(* ===== verification/Prelude.v ===== *)
(** * iftopcolor: verification library (root file)

    iftopcolor shows the traffic of a network interface by pairs of hosts.
    libpcap gives it frames; each frame is decoded, attributed to a flow and
    added to the flow's history of forty slots of one second; some thirty
    times a second the flows are grouped into lines, averaged over 2, 10 and 40
    seconds, sorted and drawn, or printed as JSON or CSV.  Resolver threads
    find host names, /proc gives the process of a socket, and keys change the
    options while the program runs.

    ** The files

    The files below model src/; where a file is named as X.c it is under
    src/.  C functions keep their names.

    - [Prelude]: integers of a width ([u16], [u64], [s32]), arrays whose reads
      and writes out of range have no value ([!!z], [store_z]), sums over lists
      and maps, tactics and the hint database [iftop_db].  [Records]: a table
      that leads from keys to records in a heap stands for a finite map
      ([cells_rep]); flows, screen lines, host and service names share it.
    - Data structures.  [Chain]: walking and unlinking a singly linked chain in
      a heap.  [Hash]: data/map/hash.c over any key type, with the class
      [HashOps] of what the comparison and the hash function must satisfy.
      [Pool]: a free list carved from blocks, behind the class [PoolItem];
      [AddrHash]: data/map/addr_hash.c, two tables that share one pool of
      nodes.  [NsHash], [ServHash]: data/map/ns_hash.c and serv_hash.c, clients
      of [Hash].  [StringMap]: data/map/stringmap.c, a binary search tree.
      [SortedList]: data/sorted_list.c, with [QSort], the laws of qsort.
      [Vector]: data/vector.c.
    - Configuration.  [CStr]: the C string functions the program calls.
      [CfgFile]: config/cfgfile.c.  [OptionsT]: the record [options_t] and its
      setters.  [OptionsCfg]: config/options.c, with [OptionsOld], the two
      parsers there that nothing calls any more.
    - Capture.  [Bytes]: reading a captured frame.  [History]: the histories
      and their rotation (entry/iftop.c).  [Race]: the steps of handle_ip_packet
      and the rotation on two threads.  [Packet]: the link layers and
      [handle_ip_packet].  [NetFilter]: the meaning of the net filter, and
      util/addrs_ioctl.c.
      [ProcInfo]: util/procinfo.c on Linux; [ProcMac]: on macOS, with the class
      [ProcSource] of what both promise and the life of the tables.  [Dlpi],
      [AddrsDlpi]: util/dlcommon.c and util/addrs_dlpi.c (Solaris).
    - Screen.  [Float]: float, double and long double by SpecFloat;
      [FloatBounds], [FloatOrder]: the ranges and the order of what their
      operations return.
      [Analyse]: [analyse_data] and what it calls in ui/ui.c; [LineOrder]: the
      order of the lines it lists.  [Session]: tick
      and its clock.  [EdLine]: util/edline.c.  [UiKeys]: the keys of
      [ui_loop], the help line, util/screenfilter.c.  [Colors]: the file of
      colours.  [UiFormat], [UiPrint]: the text of the screen and the curses
      calls of a repaint; [Bars]: the bar chart and its smoothing stay in range.
      [Json], [Export]: a JSON reader, and ui/export.c.
    - Threads.  [Resolver]: util/resolver.c as a step relation, one step for
      each critical section, over the real ring and table.  [DoResolve]: the
      variants of do_resolve there.  [ThreadProf]: util/threadprof.c as a step
      relation of its two sides.  [Util]: util/util.c over a heap of blocks.
    - The whole.  [Pipeline]: from any run to the exported document.  [Main]:
      entry/iftop.c's main, from the command line to the two threads, and every
      interleaving of frames, keys, export turns and signals.  [DataInv]: an
      interface for invariants of the flows and the screen ([data_invariant]:
      kept by a rotation, a repaint and a packet), and that the program keeps
      them; its instances are [LineNames], of the host names in the lines, and
      [Pairs], of the address pairs of flows and lines.  [Paint]: what a repaint
      draws in a state that the program reaches.  [Whole]: the program and the
      resolver's workers together.

    ** How the parts meet

    [Main.main] reads the options ([OptionsCfg.read_options]), the addresses
    ([NetFilter.get_addrs_ioctl]) and opens the capture ([Packet.packet_init]),
    then builds the session ([Session.session_init], [UiKeys.ui_init] or
    [Export.export_init]).  A frame ([Main.packet_loop]) may tick
    ([Session.tick]), is decoded ([Packet.run_handler]) and written to the flows
    ([History.packet_seen]); a key ([Main.main_key]) goes to the line editor or
    to [UiKeys.simple_key], which ticks too; tick rotates the histories, rereads
    the processes ([ProcInfo.procinfo_refresh]) and regroups the flows
    ([Analyse.analyse_data]).  The flow table of [History] and the screen table
    of [Analyse] share one pool of nodes, and every theorem about a session
    carries both.

    ** State and errors

    A C object is a record; an object with an address lives in a heap, a
    [gmap positive] of cells, and a freed cell is absent.  An operation returns
    [option]: [None] is an access that C does not define (outside an array, to
    freed or uninitialised memory), so that a theorem that gives [Some] says
    that there is none.  Errors the code handles are values of its own status
    types.  Time, /proc, names, qsort, regcomp and libpcap are parameters, a
    [world] in [Session]; the laws they need are hypotheses or classes and have
    instances in the witnesses.  inet_ntop may fail, and resolve() may write
    nothing into a buffer of one byte: both are partial, a name of [Resolver]'s
    heap may be one that nothing has written, and reading it is [None].

    Where a function is part of what its own property says, the property states
    its result by a definition made for the purpose: the fields of a page
    ([page_texts]), the order of two lines ([listed_first]), an average
    ([averaged]), the first socket that answers ([first_answer]), a line of a
    file ([says]), the entries merged on the screen ([shown_on]).

    ** What is proved

    - Refinement: the hash table, the string map, the table of services and the
      vector are finite maps or lists under every sequence of operations
      ([hash_run_refines], [stringmap_refines_gmap], [serv_table_refines_map],
      [vector_refines_list]); the histories are a map of flows
      ([history_refines_map]); the resolver's threads implement a ring and a
      map ([resolver_refines]); the exported document is the captured flows,
      grouped ([captured_flows_exported]).
    - The program: from any command line and files it exits or runs (but for
      a net filter whose prefix length no int holds), and no interleaving of its
      events is undefined, for keys that isprint may be given and a terminal of
      at least 16 columns ([program_never_stuck]); the
      flows add up to the totals in every state it reaches
      ([program_conserves_bytes]); and a repaint, in any state it reaches, draws
      the captured flows, text by text, with bars of up to 10 Mbit/s or of what
      the scale has reached ([program_paints]).  With the resolver's workers
      beside it, it still never gets stuck, and the lines only keep names that
      were found for their hosts ([program_with_resolver]).
    - Invariants and safety: two tables share the pool without losing or
      doubling a node ([flow_tables_share_pool]); every byte counted for a flow
      is in the totals ([history_conserves_bytes], from the frames on in
      [captured_frames_conserve_bytes]); decoding stays inside the frame
      ([handle_ip_packet_in_bounds]); no sequence of keys, frames and
      ticks has an undefined access ([session_never_stuck], [edline_safe]) and
      neither has any schedule of the resolver ([resolver_never_stuck]) or of
      the profiling wrapper ([handshake_safe]).  Where the code has a race it is
      characterised: a rotation inside a packet is harmless exactly when the
      flow does not expire in it ([rotation_race]), and with the mutex held the
      two threads are sequential ([locked_threads_sequential]).
    - Function: what each screen line holds and how lines are ordered
      ([analyse_groups_flows], [analyse_sorts_lines], [totals_and_peaks]), which
      lines a page shows and how a host fits its field ([page_shows_lines],
      [sprint_host_fits]), when the scale of the bars stays in its table
      ([bar_scale_in_table]), the precedence of arguments over the file ([command_line_wins]), the meaning
      of the filters, the process of a flow, the two directions of a flow.
    - Round trips: exported JSON and printed device addresses are read back
      ([export_json_reads_back], [address_text_reads_back]).  What a line of the
      configuration file says, with its blanks and its comment, is what is read
      from it ([config_lines_read]).
    - Liveness: idle flows are dropped after forty rotations
      ([history_retention]), no queued address is left without a woken worker
      ([resolver_no_lost_wakeup]), a resolved name is shown.
    - Errors: a filter libpcap refuses changes no option
      ([filter_error_keeps_options]); a removed key that is absent, an
      unreadable directive or an unknown colour leaves the state alone; an
      acknowledgement of a device is accepted only when it is whole and the one
      expected ([acknowledgements_checked]).

    Small lemmas named after what they show record where the code and its
    intent part: for instance [Vector.vector_remove_full_overflows],
    [Colors.blank_line_reads_uninitialised], [Export.csv_name_splits_row],
    [UiPrint.fast_link_leaves_scale].

    ** Fuel

    A loop over a chain takes as many steps as the heap has cells at most, and
    its fuel is that number and one ([chain_fuel]); the fuel of the loops over
    strings and slots is their length.  That it is enough is part of each
    theorem: the results are [Some].

    ** Not modelled

    - The terminal: [UiPrint] gives the curses calls of a repaint, and
      [Session] only records that a repaint happens; ui_curses_init and ui_finish
      only call curses.
    - Libraries: libpcap, the resolver libraries, libproc, regcomp, strftime
      and the system calls are arguments that answer.
    - Running out of memory, but in [Util] and [ProcMac]: xmalloc and the pools
      abort.
    - The memory accesses of the two threads inside one event of [Main]: a
      frame, a key and a tick are events of one sequence, although
      handle_ip_packet does not take the [tick_mutex] that tick holds.  [Race]
      splits a packet where a rotation can fall; finer interleavings, of the
      single reads and writes, are not modelled.
    - Between the lines of one sweep: [Whole] lets the table change while a sweep
      reads its names, but an address that two lines share gets one name; the
      calls of resolve made while painting are steps that the resolver may
      always take.
    - Painting with the logarithmic scale, or with a scale given by -m, is
      modelled ([UiPrint]) but not proved total: log is a parameter, and a small
      limit overflows ([Bars.small_limit_overflows_int]).
    - The usage text, config_get_float, which nothing calls, and the shell
      command, which is compiled out.
    - Tests, benchmarks, and the legacy directory. *)

From stdpp Require Export prelude gmap strings.
From Stdlib Require Export ZArith Lia.
(* ===== verification/Hash.v ===== *)
(** * The chained hash table (src/data/map/hash.c, src/include/hash.h)

    Nodes live in a heap, buckets are chains of nodes linked by [n_next], and
    the table holds the heads.  [hash_rep] is the well-formedness invariant;
    [contents] is the abstract value: the association list of the table in
    iteration order.  A copied key is owned by its node, so that
    [delete_key(node->key); free(node)] is the removal of the node. *)

From S2P Require Import Prelude Chain.

Local Open Scope Z_scope.

Inductive hash_status_enum :=
  | HASH_STATUS_OK
  | HASH_STATUS_MEM_EXHAUSTED
  | HASH_STATUS_KEY_NOT_FOUND.

#[export] Instance hash_status_eq_dec : EqDecision hash_status_enum.
Proof. solve_decision. Defined.

Record hash_node_type (K R : Type) := HashNode {
  n_next : option positive;   (* next node *)
  n_key : K;
  n_record : R;               (* user data *)
  n_bucket : Z                (* cached bucket index *)
}.
Arguments HashNode {K R}.
Arguments n_next {K R}.
Arguments n_key {K R}.
Arguments n_record {K R}.
Arguments n_bucket {K R}.

Record hash_type (K : Type) := HashType {
  compare : K -> K -> bool;
  hash : K -> Z;
  copy_key : K -> K;
  table : list (option positive);
  hsize : Z
}.
Arguments HashType {K}.
Arguments compare {K}.
Arguments hash {K}.
Arguments copy_key {K}.
Arguments table {K}.
Arguments hsize {K}.

Definition with_table {K} (t : hash_type K) (tbl : list (option positive)) : hash_type K :=
  HashType (compare t) (hash t) (copy_key t) tbl (hsize t).

(** The heap of nodes; [brk] is the first address never allocated. *)
Record mem (K R : Type) := Mem {
  nodes : gmap positive (hash_node_type K R);
  brk : positive
}.
Arguments Mem {K R}.
Arguments nodes {K R}.
Arguments brk {K R}.

Section hash.
Context {K R : Type}.
Notation node := (hash_node_type K R).
Notation chain := (chain (@n_next K R)).
Implicit Types (t : hash_type K) (m : mem K R) (key : K) (rec : R).

Definition set_next (q : option positive) (nd : node) : node :=
  HashNode q (n_key nd) (n_record nd) (n_bucket nd).

(** Enough fuel for any chain of the heap. *)
Definition chain_fuel m : nat := S (size (nodes m)).

Definition hash_initialise t : hash_status_enum * hash_type K :=
  (HASH_STATUS_OK, with_table t (replicate (Z.to_nat (hsize t)) None)).

Definition hash_destroy t : hash_status_enum * hash_type K :=
  (HASH_STATUS_OK, with_table t []).

(** insert node at beginning of list *)
Definition hash_insert t m key rec : option (hash_status_enum * hash_type K * mem K R) :=
  let bucket := hash t key in
  let n := brk m in
  prev ← table t !!z bucket;
  tbl ← store_z (table t) bucket (Some n);
  let nd := HashNode prev (copy_key t key) rec bucket in
  Some (HASH_STATUS_OK, with_table t tbl, Mem (<[n := nd]> (nodes m)) (Pos.succ n)).

(** Remove [n], reached with the trailing pointer [prev], from its bucket. *)
Definition splice t m (bucket : Z) (prev : option positive) (n : positive) :
    option (gmap positive node * list (option positive)) :=
  p ← table t !!z bucket;
  nd ← nodes m !! n;
  '(h, p') ← unlink set_next (nodes m) p prev (n_next nd);
  tbl ← store_z (table t) bucket p';
  Some (h, tbl).

Definition hash_delete t m key : option (hash_status_enum * hash_type K * mem K R) :=
  let bucket := hash t key in
  p ← table t !!z bucket;
  '(prev, nd) ← walk n_next (fun _ nd => compare t (n_key nd) key) (nodes m) (chain_fuel m) None p;
  match nd with
  | None => Some (HASH_STATUS_KEY_NOT_FOUND, t, m)
  | Some n =>
      '(h, tbl) ← splice t m bucket prev n;
      Some (HASH_STATUS_OK, with_table t tbl, Mem (delete n h) (brk m))
  end.

Definition hash_find t m key : option (hash_status_enum * option R) :=
  let bucket := hash t key in
  p ← table t !!z bucket;
  '(_, nd) ← walk n_next (fun _ nd => compare t (n_key nd) key) (nodes m) (chain_fuel m) None p;
  match nd with
  | None => Some (HASH_STATUS_KEY_NOT_FOUND, None)
  | Some n => nd ← nodes m !! n; Some (HASH_STATUS_OK, Some (n_record nd))
  end.

(** [while (i < size && table[i] == NULL) i++;] *)
Fixpoint scan (fuel : nat) t (i : Z) : option Z :=
  match fuel with
  | O => None
  | S fuel =>
      if i <? hsize t then
        p ← table t !!z i;
        match p with None => scan fuel t (i + 1) | Some _ => Some i end
      else Some i
  end.

(** The first node of the first non-empty bucket from bucket [i] on. *)
Definition next_bucket t (i : Z) : option (hash_status_enum * option positive) :=
  i ← scan (S (length (table t))) t i;
  if i =? hsize t then Some (HASH_STATUS_KEY_NOT_FOUND, None)
  else p ← table t !!z i; Some (HASH_STATUS_OK, p).

Definition hash_next_item t m (pnode : option positive) :
    option (hash_status_enum * option positive) :=
  match pnode with
  | Some n =>
      nd ← nodes m !! n;
      match n_next nd with
      | Some q => Some (HASH_STATUS_OK, Some q)
      | None => next_bucket t (n_bucket nd + 1)
      end
  | None => next_bucket t 0
  end.

(** Delete a node by pointer (avoids re-hashing). *)
Definition hash_delete_node t m (target : positive) :
    option (hash_status_enum * hash_type K * mem K R) :=
  tnd ← nodes m !! target;
  let bucket := n_bucket tnd in
  p ← table t !!z bucket;
  '(prev, nd) ← walk n_next (fun n _ => bool_decide (n = target)) (nodes m) (chain_fuel m) None p;
  match nd with
  | None => Some (HASH_STATUS_KEY_NOT_FOUND, t, m)
  | Some n =>
      '(h, tbl) ← splice t m bucket prev n;
      Some (HASH_STATUS_OK, with_table t tbl, Mem (delete n h) (brk m))
  end.

(** [while (node != NULL) { next_node = node->next; ...; free(node); node = next_node; }];
    the result also lists the records of the freed nodes, in that order. *)
Fixpoint free_chain (fuel : nat) (h : gmap positive node) (p : option positive) :
    option (gmap positive node * list R) :=
  match fuel with
  | O => None
  | S fuel =>
      match p with
      | None => Some (h, [])
      | Some n =>
          nd ← h !! n;
          '(h', rs) ← free_chain fuel (delete n h) (n_next nd);
          Some (h', n_record nd :: rs)
      end
  end.

Fixpoint free_buckets (fuel : nat) (h : gmap positive node) (tbl : list (option positive)) :
    option (gmap positive node * list R) :=
  match tbl with
  | [] => Some (h, [])
  | p :: tbl =>
      '(h, rs) ← free_chain fuel h p;
      '(h, rs') ← free_buckets fuel h tbl;
      Some (h, rs ++ rs')
  end.

Definition hash_delete_all t m : option (hash_type K * mem K R) :=
  '(h, _) ← free_buckets (chain_fuel m) (nodes m) (table t);
  Some (with_table t (replicate (length (table t)) None), Mem h (brk m)).

(** Delete all nodes AND free their records: the list of the freed records is
    the third component. *)
Definition hash_delete_all_free t m : option (hash_type K * mem K R * list R) :=
  '(h, rs) ← free_buckets (chain_fuel m) (nodes m) (table t);
  Some (with_table t (replicate (length (table t)) None), Mem h (brk m), rs).

(** The clients' loop [node = NULL; while (hash_next_item(t, &node) == OK) ...]:
    the nodes it visits. *)
Fixpoint hash_iterate (fuel : nat) t m (pnode : option positive) : option (list positive) :=
  match fuel with
  | O => None
  | S fuel =>
      '(st, p) ← hash_next_item t m pnode;
      match st, p with
      | HASH_STATUS_OK, Some n => l ← hash_iterate fuel t m (Some n); Some (n :: l)
      | _, _ => Some []
      end
  end.
End hash.
Arguments scan : simpl never.
Arguments free_chain : simpl never.

(** ** What a client supplies: the functions of the table

    [compare] decides equality of valid keys, [hash] stays inside the table,
    [copy_key] duplicates. *)
Class HashOps {K} (t : hash_type K) (valid : K -> Prop) : Prop := {
  compare_eq k1 k2 : valid k1 -> valid k2 -> compare t k1 k2 = true <-> k1 = k2;
  hash_bound k : valid k -> 0 <= hash t k < hsize t;
  copy_key_id k : valid k -> copy_key t k = k
}.

#[export] Instance with_table_ops {K} (t : hash_type K) valid tbl :
  HashOps t valid -> HashOps (with_table t tbl) valid.
Proof. intros []. by constructor. Qed.

(** ** The abstract value: an association list in iteration order *)
Definition contents {K R} (h : gmap positive (hash_node_type K R)) (l : list positive) :
    list (K * R) :=
  omap (fun x => (fun nd => (n_key nd, n_record nd)) <$> h !! x) l.

Arguments contents : simpl never.

(** The first record bound to a key. *)
Fixpoint first_match {K R} `{EqDecision K} (k : K) (c : list (K * R)) : option R :=
  match c with
  | [] => None
  | (k', r) :: c => if decide (k' = k) then Some r else first_match k c
  end.

(** [c'] is [c] with the binding of [k] to [r] put before the other bindings of [k]. *)
Definition pushed {K R} (k : K) (r : R) (c c' : list (K * R)) : Prop :=
  exists a b, c = a ++ b /\ c' = a ++ (k, r) :: b /\ k ∉ a.*1.

(** [c'] is [c] without its first binding of [k], which is to [r]. *)
Definition popped {K R} (k : K) (r : R) (c c' : list (K * R)) : Prop := pushed k r c' c.

Section assoc.
Context {K R : Type} `{EqDecision K}.
Implicit Types (c : list (K * R)).

Lemma first_match_app k c1 c2 :
  k ∉ c1.*1 -> first_match k (c1 ++ c2) = first_match k c2.
Proof.
  induction c1 as [|[k' r] c1 IH]; csimpl; [done|]. intros Hn.
  rewrite decide_False by set_solver. apply IH. set_solver.
Qed.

+===+

- Brief: Please copy, exactly as written, every line in the listing above from the line with "- The memory" up to and including the line with "Record hash_node_type (K".

- Exercise solution:
    - The memory accesses of the two threads inside one event of [Main]: a
      frame, a key and a tick are events of one sequence, although
      handle_ip_packet does not take the [tick_mutex] that tick holds.  [Race]
      splits a packet where a rotation can fall; finer interleavings, of the
      single reads and writes, are not modelled.
    - Between the lines of one sweep: [Whole] lets the table change while a sweep
      reads its names, but an address that two lines share gets one name; the
      calls of resolve made while painting are steps that the resolver may
      always take.
    - Painting with the logarithmic scale, or with a scale given by -m, is
      modelled ([UiPrint]) but not proved total: log is a parameter, and a small
      limit overflows ([Bars.small_limit_overflows_int]).
    - The usage text, config_get_float, which nothing calls, and the shell
      command, which is compiled out.
    - Tests, benchmarks, and the legacy directory. *)

From stdpp Require Export prelude gmap strings.
From Stdlib Require Export ZArith Lia.
(* ===== verification/Hash.v ===== *)
(** * The chained hash table (src/data/map/hash.c, src/include/hash.h)

    Nodes live in a heap, buckets are chains of nodes linked by [n_next], and
    the table holds the heads.  [hash_rep] is the well-formedness invariant;
    [contents] is the abstract value: the association list of the table in
    iteration order.  A copied key is owned by its node, so that
    [delete_key(node->key); free(node)] is the removal of the node. *)

From S2P Require Import Prelude Chain.

Local Open Scope Z_scope.

Inductive hash_status_enum :=
  | HASH_STATUS_OK
  | HASH_STATUS_MEM_EXHAUSTED
  | HASH_STATUS_KEY_NOT_FOUND.

#[export] Instance hash_status_eq_dec : EqDecision hash_status_enum.
Proof. solve_decision. Defined.

Record hash_node_type (K R : Type) := HashNode {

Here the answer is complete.